--- To do ---
When you reach the line with "Lemma sendCmd_inv e" in the listing below, transcribe it and each line after it up to and including the line with "decodeKey32 (getFlag (flagSet", exactly and with nothing else.

=== Dataset entries ===

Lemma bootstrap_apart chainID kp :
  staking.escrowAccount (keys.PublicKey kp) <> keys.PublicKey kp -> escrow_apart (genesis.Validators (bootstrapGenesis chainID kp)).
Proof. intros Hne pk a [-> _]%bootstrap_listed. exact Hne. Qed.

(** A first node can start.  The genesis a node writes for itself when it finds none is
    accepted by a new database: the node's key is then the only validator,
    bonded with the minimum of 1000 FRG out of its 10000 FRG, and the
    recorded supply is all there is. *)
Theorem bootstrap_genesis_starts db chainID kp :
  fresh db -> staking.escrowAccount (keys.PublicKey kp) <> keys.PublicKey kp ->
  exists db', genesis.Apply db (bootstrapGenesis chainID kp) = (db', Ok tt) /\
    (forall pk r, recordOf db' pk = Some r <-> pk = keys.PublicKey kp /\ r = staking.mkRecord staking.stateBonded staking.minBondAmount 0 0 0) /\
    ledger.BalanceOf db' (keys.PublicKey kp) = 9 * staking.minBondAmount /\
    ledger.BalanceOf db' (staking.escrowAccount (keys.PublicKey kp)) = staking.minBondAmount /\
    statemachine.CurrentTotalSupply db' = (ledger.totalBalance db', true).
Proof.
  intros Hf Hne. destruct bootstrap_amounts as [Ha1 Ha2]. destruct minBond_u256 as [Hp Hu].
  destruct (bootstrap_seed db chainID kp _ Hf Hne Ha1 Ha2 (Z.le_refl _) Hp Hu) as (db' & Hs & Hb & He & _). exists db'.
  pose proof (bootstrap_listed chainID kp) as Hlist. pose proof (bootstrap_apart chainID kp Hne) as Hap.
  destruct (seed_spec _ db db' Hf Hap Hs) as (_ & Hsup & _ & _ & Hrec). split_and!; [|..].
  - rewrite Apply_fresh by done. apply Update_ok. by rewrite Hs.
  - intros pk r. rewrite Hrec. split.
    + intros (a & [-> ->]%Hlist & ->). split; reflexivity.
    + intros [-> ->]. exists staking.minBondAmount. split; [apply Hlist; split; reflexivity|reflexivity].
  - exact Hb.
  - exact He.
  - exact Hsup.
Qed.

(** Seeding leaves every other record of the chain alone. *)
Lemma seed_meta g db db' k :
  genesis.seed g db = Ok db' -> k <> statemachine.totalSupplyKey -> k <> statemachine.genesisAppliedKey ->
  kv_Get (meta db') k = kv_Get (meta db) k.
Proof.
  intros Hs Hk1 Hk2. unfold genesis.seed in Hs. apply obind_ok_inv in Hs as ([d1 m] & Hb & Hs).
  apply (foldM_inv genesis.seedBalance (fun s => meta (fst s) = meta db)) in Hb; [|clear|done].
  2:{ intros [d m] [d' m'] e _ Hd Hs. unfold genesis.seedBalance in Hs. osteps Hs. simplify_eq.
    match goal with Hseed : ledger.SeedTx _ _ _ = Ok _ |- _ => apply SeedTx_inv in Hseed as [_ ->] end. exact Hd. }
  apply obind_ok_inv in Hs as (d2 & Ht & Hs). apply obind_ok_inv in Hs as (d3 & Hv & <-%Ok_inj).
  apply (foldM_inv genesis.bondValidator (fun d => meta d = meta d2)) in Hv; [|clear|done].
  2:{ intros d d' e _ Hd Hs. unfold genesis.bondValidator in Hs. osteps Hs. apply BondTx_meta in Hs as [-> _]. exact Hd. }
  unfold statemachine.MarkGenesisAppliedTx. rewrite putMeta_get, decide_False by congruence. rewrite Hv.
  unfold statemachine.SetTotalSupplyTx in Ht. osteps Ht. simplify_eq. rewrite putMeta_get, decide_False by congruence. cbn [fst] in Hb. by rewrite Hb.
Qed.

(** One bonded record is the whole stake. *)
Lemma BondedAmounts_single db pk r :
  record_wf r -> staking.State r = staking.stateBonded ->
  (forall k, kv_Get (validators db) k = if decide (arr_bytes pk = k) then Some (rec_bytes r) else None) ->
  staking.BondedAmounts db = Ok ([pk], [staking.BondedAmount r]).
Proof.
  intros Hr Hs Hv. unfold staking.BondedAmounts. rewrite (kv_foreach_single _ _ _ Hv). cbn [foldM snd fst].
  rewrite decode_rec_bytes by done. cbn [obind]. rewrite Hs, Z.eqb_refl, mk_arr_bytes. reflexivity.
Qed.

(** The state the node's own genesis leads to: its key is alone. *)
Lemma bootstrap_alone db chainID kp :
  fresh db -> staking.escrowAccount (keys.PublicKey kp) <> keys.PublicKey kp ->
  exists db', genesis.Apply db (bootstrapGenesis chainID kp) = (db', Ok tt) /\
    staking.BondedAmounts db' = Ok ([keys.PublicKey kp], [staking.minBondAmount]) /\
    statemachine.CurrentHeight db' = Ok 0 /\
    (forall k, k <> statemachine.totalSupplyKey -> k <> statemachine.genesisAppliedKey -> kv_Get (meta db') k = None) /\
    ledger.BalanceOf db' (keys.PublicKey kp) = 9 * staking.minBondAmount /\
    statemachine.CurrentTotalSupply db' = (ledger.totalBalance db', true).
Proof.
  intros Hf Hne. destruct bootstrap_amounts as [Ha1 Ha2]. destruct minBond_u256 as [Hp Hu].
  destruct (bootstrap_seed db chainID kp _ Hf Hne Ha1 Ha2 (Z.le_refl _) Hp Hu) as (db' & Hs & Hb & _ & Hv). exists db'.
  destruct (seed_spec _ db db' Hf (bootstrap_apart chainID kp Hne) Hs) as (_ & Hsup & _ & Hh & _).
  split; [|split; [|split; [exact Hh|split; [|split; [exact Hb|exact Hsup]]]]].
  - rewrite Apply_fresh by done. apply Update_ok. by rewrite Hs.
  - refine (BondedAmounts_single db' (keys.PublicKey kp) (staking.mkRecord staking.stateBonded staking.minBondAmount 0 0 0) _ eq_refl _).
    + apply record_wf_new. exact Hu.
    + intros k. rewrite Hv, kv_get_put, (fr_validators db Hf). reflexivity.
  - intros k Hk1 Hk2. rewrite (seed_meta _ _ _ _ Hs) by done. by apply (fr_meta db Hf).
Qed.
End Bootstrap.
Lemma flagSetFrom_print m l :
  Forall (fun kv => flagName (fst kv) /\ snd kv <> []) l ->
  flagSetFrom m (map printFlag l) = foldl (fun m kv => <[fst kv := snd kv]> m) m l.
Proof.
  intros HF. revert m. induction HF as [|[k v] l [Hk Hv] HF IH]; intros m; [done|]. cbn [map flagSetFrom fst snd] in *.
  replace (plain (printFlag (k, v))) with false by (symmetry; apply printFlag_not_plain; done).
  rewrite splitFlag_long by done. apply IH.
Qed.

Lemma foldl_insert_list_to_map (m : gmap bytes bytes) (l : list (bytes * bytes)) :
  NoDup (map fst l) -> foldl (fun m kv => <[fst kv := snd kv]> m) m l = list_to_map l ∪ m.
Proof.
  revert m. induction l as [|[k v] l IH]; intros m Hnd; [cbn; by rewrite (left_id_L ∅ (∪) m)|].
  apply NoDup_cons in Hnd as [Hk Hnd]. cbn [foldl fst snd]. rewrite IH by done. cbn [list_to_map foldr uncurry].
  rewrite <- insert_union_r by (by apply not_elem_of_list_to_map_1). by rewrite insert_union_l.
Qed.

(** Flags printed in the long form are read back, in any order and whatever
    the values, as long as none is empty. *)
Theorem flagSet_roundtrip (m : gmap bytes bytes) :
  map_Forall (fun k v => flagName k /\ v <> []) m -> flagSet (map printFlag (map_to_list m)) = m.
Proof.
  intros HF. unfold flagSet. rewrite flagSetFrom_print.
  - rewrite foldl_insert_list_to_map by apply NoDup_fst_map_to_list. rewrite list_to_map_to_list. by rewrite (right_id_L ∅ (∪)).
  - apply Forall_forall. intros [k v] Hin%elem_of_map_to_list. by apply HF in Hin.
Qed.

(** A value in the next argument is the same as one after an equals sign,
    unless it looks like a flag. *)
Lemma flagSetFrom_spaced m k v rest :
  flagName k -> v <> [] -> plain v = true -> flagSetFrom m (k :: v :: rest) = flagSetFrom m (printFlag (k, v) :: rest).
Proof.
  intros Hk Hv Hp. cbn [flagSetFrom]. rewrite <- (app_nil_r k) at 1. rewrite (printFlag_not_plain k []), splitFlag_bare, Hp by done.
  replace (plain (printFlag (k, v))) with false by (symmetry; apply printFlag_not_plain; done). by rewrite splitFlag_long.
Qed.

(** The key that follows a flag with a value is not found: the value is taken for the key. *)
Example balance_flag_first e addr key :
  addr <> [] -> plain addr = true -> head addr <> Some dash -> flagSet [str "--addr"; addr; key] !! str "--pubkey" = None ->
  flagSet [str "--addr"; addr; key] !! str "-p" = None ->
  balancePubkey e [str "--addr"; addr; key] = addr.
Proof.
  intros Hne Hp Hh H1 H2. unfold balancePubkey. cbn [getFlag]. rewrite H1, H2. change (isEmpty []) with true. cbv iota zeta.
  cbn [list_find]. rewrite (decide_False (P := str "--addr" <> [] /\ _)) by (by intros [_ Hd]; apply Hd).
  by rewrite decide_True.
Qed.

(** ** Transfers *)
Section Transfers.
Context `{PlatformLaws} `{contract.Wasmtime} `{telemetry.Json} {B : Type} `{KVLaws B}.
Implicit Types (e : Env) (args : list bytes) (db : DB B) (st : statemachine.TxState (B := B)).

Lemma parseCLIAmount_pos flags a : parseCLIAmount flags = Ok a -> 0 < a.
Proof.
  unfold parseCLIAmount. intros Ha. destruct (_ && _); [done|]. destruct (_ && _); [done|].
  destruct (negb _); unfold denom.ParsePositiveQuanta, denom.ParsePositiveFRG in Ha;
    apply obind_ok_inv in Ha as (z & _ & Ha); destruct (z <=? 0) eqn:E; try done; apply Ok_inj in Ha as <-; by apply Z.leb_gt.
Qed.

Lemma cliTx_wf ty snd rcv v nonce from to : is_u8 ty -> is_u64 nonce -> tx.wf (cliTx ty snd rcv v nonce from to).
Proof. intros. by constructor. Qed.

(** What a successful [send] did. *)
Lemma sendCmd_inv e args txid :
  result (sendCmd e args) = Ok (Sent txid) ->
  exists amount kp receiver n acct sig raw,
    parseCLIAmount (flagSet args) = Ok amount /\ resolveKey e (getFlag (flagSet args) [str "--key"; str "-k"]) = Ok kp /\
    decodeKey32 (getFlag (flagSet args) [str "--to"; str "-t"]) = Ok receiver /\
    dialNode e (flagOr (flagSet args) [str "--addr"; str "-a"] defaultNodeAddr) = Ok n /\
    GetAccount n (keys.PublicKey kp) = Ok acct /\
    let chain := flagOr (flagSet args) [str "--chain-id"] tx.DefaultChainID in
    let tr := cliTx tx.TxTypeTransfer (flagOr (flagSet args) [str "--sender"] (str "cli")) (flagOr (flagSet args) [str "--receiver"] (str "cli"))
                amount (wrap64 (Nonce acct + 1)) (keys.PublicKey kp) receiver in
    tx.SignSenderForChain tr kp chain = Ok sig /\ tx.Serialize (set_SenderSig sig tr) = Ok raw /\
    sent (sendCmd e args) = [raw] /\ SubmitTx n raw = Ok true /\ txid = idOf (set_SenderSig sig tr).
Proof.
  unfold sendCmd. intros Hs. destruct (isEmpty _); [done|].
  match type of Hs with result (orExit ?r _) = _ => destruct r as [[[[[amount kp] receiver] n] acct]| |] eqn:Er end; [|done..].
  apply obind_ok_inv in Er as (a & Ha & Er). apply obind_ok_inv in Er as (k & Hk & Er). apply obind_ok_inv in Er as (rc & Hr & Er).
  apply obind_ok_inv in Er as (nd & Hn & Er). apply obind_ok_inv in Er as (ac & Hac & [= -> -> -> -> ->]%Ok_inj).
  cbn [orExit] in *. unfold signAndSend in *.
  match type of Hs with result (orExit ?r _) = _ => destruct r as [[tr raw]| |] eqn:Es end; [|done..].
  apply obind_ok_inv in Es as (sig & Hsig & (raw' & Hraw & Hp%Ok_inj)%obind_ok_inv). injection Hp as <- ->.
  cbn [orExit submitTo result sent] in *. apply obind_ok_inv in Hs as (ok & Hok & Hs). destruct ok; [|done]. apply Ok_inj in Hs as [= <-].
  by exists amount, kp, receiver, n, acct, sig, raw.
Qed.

===

--- Response ---
Lemma sendCmd_inv e args txid :
  result (sendCmd e args) = Ok (Sent txid) ->
  exists amount kp receiver n acct sig raw,
    parseCLIAmount (flagSet args) = Ok amount /\ resolveKey e (getFlag (flagSet args) [str "--key"; str "-k"]) = Ok kp /\
    decodeKey32 (getFlag (flagSet args) [str "--to"; str "-t"]) = Ok receiver /\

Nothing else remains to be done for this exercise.